EU migration policy has become a highly contested matter in international and European politics, with different interpretations, perceptions, and narratives being present. This essay explores what kind of actor and power the EU is regarding its migration policy. It will be argued that in this respect the EU is internally divided, which questions its actorness, and a realist, self-interested power. These qualities have become increasingly more pronounced with recent challenges, like the high influx of migrants in 2015. Simplified, the main interests that the EU is defending would be the regulation of the number of irregular migrants arriving and a focus on the entry of highly skilled workers on a short-term basis. This contrasts the interests and desires of the countries of origin, typically African developing countries. Recognising the potential migration holds, they wish to increase the legal pathways to the EU, through visa facilitation and labour migration schemes (Adam et al., 2020).

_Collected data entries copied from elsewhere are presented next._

(* ===== verification/Layout.v ===== *)
(** * Layouts of request messages

    A request is a sequence of fields of fixed kinds.  [emit] makes a run of writer calls;
    [read_fields] is the reader of the same run, and [layout] its bytes. *)

From S2P Require Import Prelude.
From S2P Require Import Protocol.
From S2P Require Import Limits.
From S2P Require Import Writer.
From S2P Require Import Reader.
From S2P Require Import Wire.

(** Calls on one writer, in the order they are made. *)
Definition emit (fs : list (TtcWriter → TtcWriter)) : WriterM () :=
  modify (λ w, foldl (λ w f, f w) w fs).

(** A message built in a writer of its own. *)
Definition build (m : WriterM ()) : Res bytes :=
  let '(r, w) := m writer_new in _ ← r; Ok (into_bytes w).

(** [u32::try_from(n).map_err(InvalidPacketLength)?] *)
Definition u32_length (n : Z) : Res Z := ok_or (try_range 0 U32_MAX n) (InvalidPacketLength n 0).

Inductive FieldKind := FU8 | FU16 | FUB2 | FUB4 | FUB8.

Definition kind_max (k : FieldKind) : Z :=
  match k with FU8 => U8_MAX | FU16 | FUB2 => U16_MAX | FUB4 => U32_MAX | FUB8 => U64_MAX end.
Definition put (f : FieldKind * Z) : TtcWriter → TtcWriter :=
  match f with
  | (FU8, v) => write_u8 v
  | (FU16, v) => write_u16be v
  | (FUB2, v) => write_ub2 v
  | (FUB4, v) => write_ub4 v
  | (FUB8, v) => write_ub8 v
  end.
Definition field_enc (f : FieldKind * Z) : bytes :=
  match f with
  | (FU8, v) => [v]
  | (FU16, v) => to_be_bytes 2 v
  | (FUB2, v) => ub2_bytes v
  | (FUB4, v) => ub4_bytes v
  | (FUB8, v) => ub8_bytes v
  end.
Definition read_field (k : FieldKind) : ReaderM Z :=
  match k with
  | FU8 => read_u8
  | FU16 => read_u16be
  | FUB2 => read_ub2
  | FUB4 => read_ub4
  | FUB8 => read_ub8
  end.
Definition in_range (f : FieldKind * Z) : Prop := 0 <= f.2 <= kind_max f.1.

Fixpoint read_fields (ks : list FieldKind) : ReaderM (list Z) :=
  match ks with
  | [] => mret []
  | k :: ks => v ← read_field k; vs ← read_fields ks; mret (v :: vs)
  end.
Definition layout (fs : list (FieldKind * Z)) : bytes := concat (map field_enc fs).

Lemma put_spec f w : in_range f → put f w = write_raw (field_enc f) w.
Proof.
  destruct f as [[] v]; cbn; intros H;
    [done|done|by apply write_ub2_spec|by apply write_ub4_spec|by apply write_ub8_spec].
Qed.

Lemma emitted fs : Forall in_range fs → ∀ w, foldl (λ w f, f w) w (map put fs) = write_raw (layout fs) w.
Proof.
  induction 1 as [|f fs Hf _ IH]; intros w; [symmetry; apply write_raw_nil|]. cbn [map foldl].
  rewrite IH, put_spec by done. by rewrite write_raw_raw.
Qed.

Lemma emit_layout fs : Forall in_range fs → ∀ w, emit (map put fs) w = (Ok (), write_raw (layout fs) w).
Proof. intros H w. unfold emit, modify. by rewrite emitted. Qed.

Lemma emit_join {A} l1 l2 (k : () → WriterM A) w :
  (_ ← emit l1; _ ← emit l2; k ()) w = (_ ← emit (l1 ++ l2); k ()) w.
Proof. unfold emit. st_run. by rewrite foldl_app. Qed.

Lemma layout_app fs gs : layout (fs ++ gs) = layout fs ++ layout gs.
Proof. unfold layout. by rewrite map_app, concat_app. Qed.

Lemma layout_ok fs : Forall in_range fs → bytes_ok (layout fs).
Proof.
  induction 1 as [|[k v] fs Hf _ IH]; [apply Forall_nil|]. cbn [layout map concat]. apply Forall_app. split; [|done].
  unfold in_range in Hf. destruct k; cbn [field_enc kind_max fst snd] in *; [apply Forall_cons; [unfold is_u8, U8_MAX in *; lia|apply Forall_nil]|apply to_be_bytes_ok|..];
    unfold ub2_bytes, ub4_bytes, ub8_bytes, U8_MAX in *; int_cases;
    repeat first [apply Forall_nil | apply to_be_bytes_ok | apply Forall_cons; [unfold is_u8; lia|]].
Qed.

Section Parse.
Context (lim : ProtocolLimits) (H8 : 8 <= max_response_bytes lim).

(** The last action. *)
Lemma parses_last {A B} (m : ReaderM A) (f : A → ReaderM B) e a b :
  parses lim m e a → parses lim (f a) [] b → parses lim (m ≫= f) e b.
Proof. intros Hm Hf. rewrite <- (app_nil_r e). by eapply parses_bind. Qed.

Lemma read_u16be_parses v : 0 <= v <= U16_MAX → parses lim read_u16be (to_be_bytes 2 v) v.
Proof.
  intros Hv. unfold read_u16be. unfold U16_MAX in Hv. eapply parses_last; [apply read_raw_parses'; autorewrite with thin; lia|].
  eapply parses_bind_nil; [by apply parses_lift; unfold to_array; autorewrite with thin|].
  rewrite from_to_be_bytes by lia. apply parses_ret.
Qed.

Lemma field_parses f : in_range f → parses lim (read_field f.1) (field_enc f) f.2.
Proof.
  destruct f as [[] v]; cbn; intros H;
    [apply read_u8_parses|by apply read_u16be_parses|by apply read_ub2_parses|by apply read_ub4_parses|by apply read_ub8_parses].
Qed.

Lemma fields_parse fs : Forall in_range fs → parses lim (read_fields (map fst fs)) (layout fs) (map snd fs).
Proof.
  induction 1 as [|f fs Hf _ IH]; [apply parses_ret|]. cbn [read_fields map layout concat].
  eapply parses_bind; [by apply field_parses|]. eapply parses_last; [exact IH|apply parses_ret].
Qed.
End Parse.

(** The fields of a list of writer calls. *)
Ltac field_of f :=
  lazymatch f with
  | write_u8 ?v => constr:((FU8, v))
  | write_u16be ?v => constr:((FU16, v))
  | write_ub2 ?v => constr:((FUB2, v))
  | write_ub4 ?v => constr:((FUB4, v))
  | write_ub8 ?v => constr:((FUB8, v))
  end.
Ltac fields_of l :=
  lazymatch l with
  | nil => constr:(@nil (FieldKind * Z))
  | ?f :: ?l => let x := field_of f in let xs := fields_of l in constr:(x :: xs)
  end.

(** Ranges of a run of fields. *)
Ltac ranges :=
  repeat first [apply Forall_nil | apply Forall_cons; [unfold in_range; cbn [fst snd kind_max]; unfold U8_MAX, U16_MAX, U32_MAX, U64_MAX in *; lia|]].

(** Replaces an [emit] by the bytes it appends. *)
Ltac emit_run :=
  match goal with
  | |- context [emit ?l ?w] =>
      let fs := fields_of l in
      change (emit l w) with (emit (map put fs) w); rewrite (emit_layout fs) by ranges
  end.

After explaining the institutional setup, this essay will firstly examine the internal divergences within the Union when it comes to migration policy. Firstly, tensions within the institutional arrangement exist due to conflicting interests on the supranational and intergovernmental levels. With it being an area of shared competence and Member States holding on to important capacities, the Union’s power is weakened, particularly in negotiations requiring issue-linkage. Reluctance to pool sovereignty, discrete attitudes towards migration in domestic politics and competing narratives further deepen the divide. More importantly, on this policy issue, the EU fails to be the normative, liberal power it is often described as, promoting its own interests instead. This realist behaviour becomes apparent in the gap between the rhetoric on migration and the harsh practice. Further, development funds are misused for securitising matters, and aid is made conditional on migration cooperation. The externalisation of migration policy leads to significant human rights implications. Hence, how normative considerations on morality and universal values are put aside in favour of self-interests will be explored.
Institutional Framework
First of all, the institutional arrangements and framework of EU migration and asylum policy shall be explained, creating a foundation to understand its role as an actor and power. Migration policy is an area of shared competence between the EU and the Member States, meaning that both can adopt legally binding acts. Internal migration policy has been shaped by the 1985 Schengen Agreement, which removed internal borders and created a common external EU frontier, demanding shared management (Faure et al., 2015). The 1992 Treaty of Maastricht and the 1999 Treaty of Amsterdam gave the EU competence over the matter, with the 2009 Lisbon Treaty refining the division of competencies (Neframi, 2011). A crucial step was the 1999 Tampere Presidency Conclusions, where the goal of “establishing a Common European Asylum System, based on the full and inclusive application of the Geneva Convention” (European Council, 1999) was set. The 2005 Global Approach to Migration, revised in 2011 as the Global Approach to Migration and Mobility, sets the framework for external cooperation on migration. Its four pillars consist of “legal migration and mobility, irregular migration and trafficking in human beings, international protection and asylum policy, and maximising the development impact of migration and mobility” (European Commission, 2011). Under the Global Approach, two types of agreements regarding migration governance between the EU and third countries exist: Mobility Partnerships and a Common Agenda on Migration and Mobility (CAMM).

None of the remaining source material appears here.